TASK DESCRIPTION
Report each line of the listing that carries the word "CodeUnimplemented".

((

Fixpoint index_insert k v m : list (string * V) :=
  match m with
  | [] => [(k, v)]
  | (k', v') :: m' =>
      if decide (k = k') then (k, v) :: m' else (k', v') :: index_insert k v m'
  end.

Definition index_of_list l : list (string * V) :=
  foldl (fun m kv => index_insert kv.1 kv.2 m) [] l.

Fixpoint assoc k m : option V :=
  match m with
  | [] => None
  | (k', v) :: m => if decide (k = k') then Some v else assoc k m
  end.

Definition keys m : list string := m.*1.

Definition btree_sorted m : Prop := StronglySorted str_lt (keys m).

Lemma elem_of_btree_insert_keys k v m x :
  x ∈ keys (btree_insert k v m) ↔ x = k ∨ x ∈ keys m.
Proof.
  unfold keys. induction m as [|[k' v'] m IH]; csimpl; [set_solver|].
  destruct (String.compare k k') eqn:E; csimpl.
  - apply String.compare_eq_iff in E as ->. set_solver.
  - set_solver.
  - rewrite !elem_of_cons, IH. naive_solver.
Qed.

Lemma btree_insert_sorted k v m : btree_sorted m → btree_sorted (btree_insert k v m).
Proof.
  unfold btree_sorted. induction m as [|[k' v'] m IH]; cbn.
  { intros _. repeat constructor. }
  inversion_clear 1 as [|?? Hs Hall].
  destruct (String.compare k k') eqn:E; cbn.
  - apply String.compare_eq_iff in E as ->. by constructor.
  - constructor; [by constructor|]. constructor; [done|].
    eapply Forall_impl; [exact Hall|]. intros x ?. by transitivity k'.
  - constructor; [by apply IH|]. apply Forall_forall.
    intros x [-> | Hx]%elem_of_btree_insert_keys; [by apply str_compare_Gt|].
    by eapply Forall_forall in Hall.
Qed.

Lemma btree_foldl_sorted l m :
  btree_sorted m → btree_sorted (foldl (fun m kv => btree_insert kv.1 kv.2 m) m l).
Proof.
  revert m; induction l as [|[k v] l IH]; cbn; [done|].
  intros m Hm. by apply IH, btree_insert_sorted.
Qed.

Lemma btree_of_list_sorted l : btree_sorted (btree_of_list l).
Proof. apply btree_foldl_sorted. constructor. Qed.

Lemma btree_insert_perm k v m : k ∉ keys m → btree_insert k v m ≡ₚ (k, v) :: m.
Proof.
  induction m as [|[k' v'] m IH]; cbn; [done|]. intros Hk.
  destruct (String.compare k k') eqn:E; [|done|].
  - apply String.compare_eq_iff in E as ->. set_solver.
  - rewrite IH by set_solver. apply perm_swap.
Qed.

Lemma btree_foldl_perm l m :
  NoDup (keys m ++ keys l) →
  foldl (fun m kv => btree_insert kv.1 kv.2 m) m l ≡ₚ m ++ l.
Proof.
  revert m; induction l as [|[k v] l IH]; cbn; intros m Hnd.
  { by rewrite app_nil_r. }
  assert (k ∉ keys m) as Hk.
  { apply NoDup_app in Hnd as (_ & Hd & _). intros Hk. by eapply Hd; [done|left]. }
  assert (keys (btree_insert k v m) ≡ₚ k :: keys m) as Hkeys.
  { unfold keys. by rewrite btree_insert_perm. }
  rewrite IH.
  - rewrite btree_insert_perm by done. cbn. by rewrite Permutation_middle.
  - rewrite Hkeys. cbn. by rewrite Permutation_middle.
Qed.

))
((

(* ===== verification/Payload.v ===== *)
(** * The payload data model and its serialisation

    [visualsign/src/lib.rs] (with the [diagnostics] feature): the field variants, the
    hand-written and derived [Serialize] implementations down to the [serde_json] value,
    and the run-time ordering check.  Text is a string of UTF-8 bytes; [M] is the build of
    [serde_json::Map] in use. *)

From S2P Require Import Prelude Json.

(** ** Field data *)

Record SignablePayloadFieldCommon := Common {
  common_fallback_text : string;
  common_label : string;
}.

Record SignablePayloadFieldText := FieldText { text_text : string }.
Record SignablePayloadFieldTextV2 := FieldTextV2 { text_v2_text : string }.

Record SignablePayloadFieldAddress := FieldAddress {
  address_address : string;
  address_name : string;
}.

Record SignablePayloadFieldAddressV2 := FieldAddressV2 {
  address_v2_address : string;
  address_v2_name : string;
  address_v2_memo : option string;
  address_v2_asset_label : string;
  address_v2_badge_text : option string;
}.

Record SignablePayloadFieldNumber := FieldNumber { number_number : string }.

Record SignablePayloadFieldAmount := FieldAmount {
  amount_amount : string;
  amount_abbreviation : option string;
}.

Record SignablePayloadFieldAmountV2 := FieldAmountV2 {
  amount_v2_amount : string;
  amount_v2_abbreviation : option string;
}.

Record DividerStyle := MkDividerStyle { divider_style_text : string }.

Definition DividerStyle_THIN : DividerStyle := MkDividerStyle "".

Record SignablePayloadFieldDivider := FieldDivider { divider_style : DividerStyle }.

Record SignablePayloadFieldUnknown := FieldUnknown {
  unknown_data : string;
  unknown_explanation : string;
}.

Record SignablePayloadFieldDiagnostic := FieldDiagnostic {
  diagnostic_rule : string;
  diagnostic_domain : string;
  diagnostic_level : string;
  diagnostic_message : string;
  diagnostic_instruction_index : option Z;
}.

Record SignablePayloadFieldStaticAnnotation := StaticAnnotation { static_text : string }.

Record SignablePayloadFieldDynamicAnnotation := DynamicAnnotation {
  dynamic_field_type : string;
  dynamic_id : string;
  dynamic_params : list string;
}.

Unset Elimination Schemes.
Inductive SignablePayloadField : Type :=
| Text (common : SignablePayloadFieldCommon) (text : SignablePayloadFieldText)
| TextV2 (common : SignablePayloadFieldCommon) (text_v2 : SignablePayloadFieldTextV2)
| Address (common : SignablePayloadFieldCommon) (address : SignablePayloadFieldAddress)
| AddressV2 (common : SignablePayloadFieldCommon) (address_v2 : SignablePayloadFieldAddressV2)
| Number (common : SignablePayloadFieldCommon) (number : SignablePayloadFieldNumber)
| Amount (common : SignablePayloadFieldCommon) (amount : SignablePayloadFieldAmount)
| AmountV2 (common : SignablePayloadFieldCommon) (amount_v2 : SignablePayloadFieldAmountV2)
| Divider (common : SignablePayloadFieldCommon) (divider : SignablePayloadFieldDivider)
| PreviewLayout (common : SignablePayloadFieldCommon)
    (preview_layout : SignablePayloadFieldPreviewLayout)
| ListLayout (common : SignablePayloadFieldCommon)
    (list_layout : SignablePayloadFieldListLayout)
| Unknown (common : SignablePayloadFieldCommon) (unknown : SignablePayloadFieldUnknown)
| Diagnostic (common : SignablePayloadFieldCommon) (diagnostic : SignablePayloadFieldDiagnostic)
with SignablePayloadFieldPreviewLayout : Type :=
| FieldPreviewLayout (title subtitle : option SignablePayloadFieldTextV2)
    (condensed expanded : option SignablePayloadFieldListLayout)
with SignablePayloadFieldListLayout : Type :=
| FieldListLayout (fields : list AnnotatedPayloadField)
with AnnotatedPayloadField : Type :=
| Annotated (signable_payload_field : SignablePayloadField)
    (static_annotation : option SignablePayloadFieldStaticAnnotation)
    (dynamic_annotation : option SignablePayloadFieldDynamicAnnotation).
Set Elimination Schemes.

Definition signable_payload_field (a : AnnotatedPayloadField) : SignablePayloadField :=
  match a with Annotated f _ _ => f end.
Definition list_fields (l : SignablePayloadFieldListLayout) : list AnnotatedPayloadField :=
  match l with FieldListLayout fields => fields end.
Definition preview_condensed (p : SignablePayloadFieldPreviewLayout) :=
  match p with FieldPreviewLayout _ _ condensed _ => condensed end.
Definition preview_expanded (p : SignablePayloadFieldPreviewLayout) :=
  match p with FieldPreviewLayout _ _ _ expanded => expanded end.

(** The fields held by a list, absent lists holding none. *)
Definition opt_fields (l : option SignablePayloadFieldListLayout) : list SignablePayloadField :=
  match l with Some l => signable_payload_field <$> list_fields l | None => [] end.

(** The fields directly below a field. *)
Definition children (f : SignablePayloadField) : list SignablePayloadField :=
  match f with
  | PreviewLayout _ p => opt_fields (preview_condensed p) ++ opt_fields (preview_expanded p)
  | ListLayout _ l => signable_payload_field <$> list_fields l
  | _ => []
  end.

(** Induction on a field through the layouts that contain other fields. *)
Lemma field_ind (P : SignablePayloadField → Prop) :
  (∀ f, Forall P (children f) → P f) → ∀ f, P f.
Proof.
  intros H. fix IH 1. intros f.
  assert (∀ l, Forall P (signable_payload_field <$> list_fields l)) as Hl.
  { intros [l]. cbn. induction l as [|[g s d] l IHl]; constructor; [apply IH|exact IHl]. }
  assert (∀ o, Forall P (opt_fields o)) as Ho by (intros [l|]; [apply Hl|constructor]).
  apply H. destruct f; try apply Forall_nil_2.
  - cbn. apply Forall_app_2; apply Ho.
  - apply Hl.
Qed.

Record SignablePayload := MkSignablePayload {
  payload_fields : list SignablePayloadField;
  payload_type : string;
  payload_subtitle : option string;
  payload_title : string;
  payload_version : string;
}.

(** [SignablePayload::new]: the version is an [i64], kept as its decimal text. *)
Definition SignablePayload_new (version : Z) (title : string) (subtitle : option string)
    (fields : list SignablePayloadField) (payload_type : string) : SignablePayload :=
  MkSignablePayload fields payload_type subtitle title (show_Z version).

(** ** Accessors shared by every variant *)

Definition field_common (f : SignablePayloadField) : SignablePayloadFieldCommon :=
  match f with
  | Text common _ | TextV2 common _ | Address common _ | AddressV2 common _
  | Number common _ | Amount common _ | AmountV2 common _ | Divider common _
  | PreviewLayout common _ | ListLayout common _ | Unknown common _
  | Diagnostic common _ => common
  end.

))
((

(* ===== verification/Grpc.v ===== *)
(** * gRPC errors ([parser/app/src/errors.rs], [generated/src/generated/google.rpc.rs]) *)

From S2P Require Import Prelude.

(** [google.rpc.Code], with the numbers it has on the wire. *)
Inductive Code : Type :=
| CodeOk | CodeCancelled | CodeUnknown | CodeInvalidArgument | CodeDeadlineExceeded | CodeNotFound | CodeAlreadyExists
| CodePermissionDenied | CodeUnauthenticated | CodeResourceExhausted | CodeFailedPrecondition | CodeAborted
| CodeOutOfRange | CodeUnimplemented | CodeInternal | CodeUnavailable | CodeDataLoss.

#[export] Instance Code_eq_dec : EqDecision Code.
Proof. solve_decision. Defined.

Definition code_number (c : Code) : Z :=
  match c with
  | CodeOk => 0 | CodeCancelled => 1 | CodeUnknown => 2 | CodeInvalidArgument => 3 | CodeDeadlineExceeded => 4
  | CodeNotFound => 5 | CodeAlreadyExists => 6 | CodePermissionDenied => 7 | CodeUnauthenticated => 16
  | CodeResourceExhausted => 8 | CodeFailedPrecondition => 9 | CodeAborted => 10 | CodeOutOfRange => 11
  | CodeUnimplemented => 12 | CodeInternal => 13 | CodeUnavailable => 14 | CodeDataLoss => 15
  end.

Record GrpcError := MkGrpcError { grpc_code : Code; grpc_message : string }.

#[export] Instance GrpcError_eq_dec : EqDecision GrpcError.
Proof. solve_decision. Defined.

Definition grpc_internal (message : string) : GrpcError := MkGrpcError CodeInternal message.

))

SOLUTION TO THIS EXERCISE
| CodeOutOfRange | CodeUnimplemented | CodeInternal | CodeUnavailable | CodeDataLoss.
  | CodeUnimplemented => 12 | CodeInternal => 13 | CodeUnavailable => 14 | CodeDataLoss => 15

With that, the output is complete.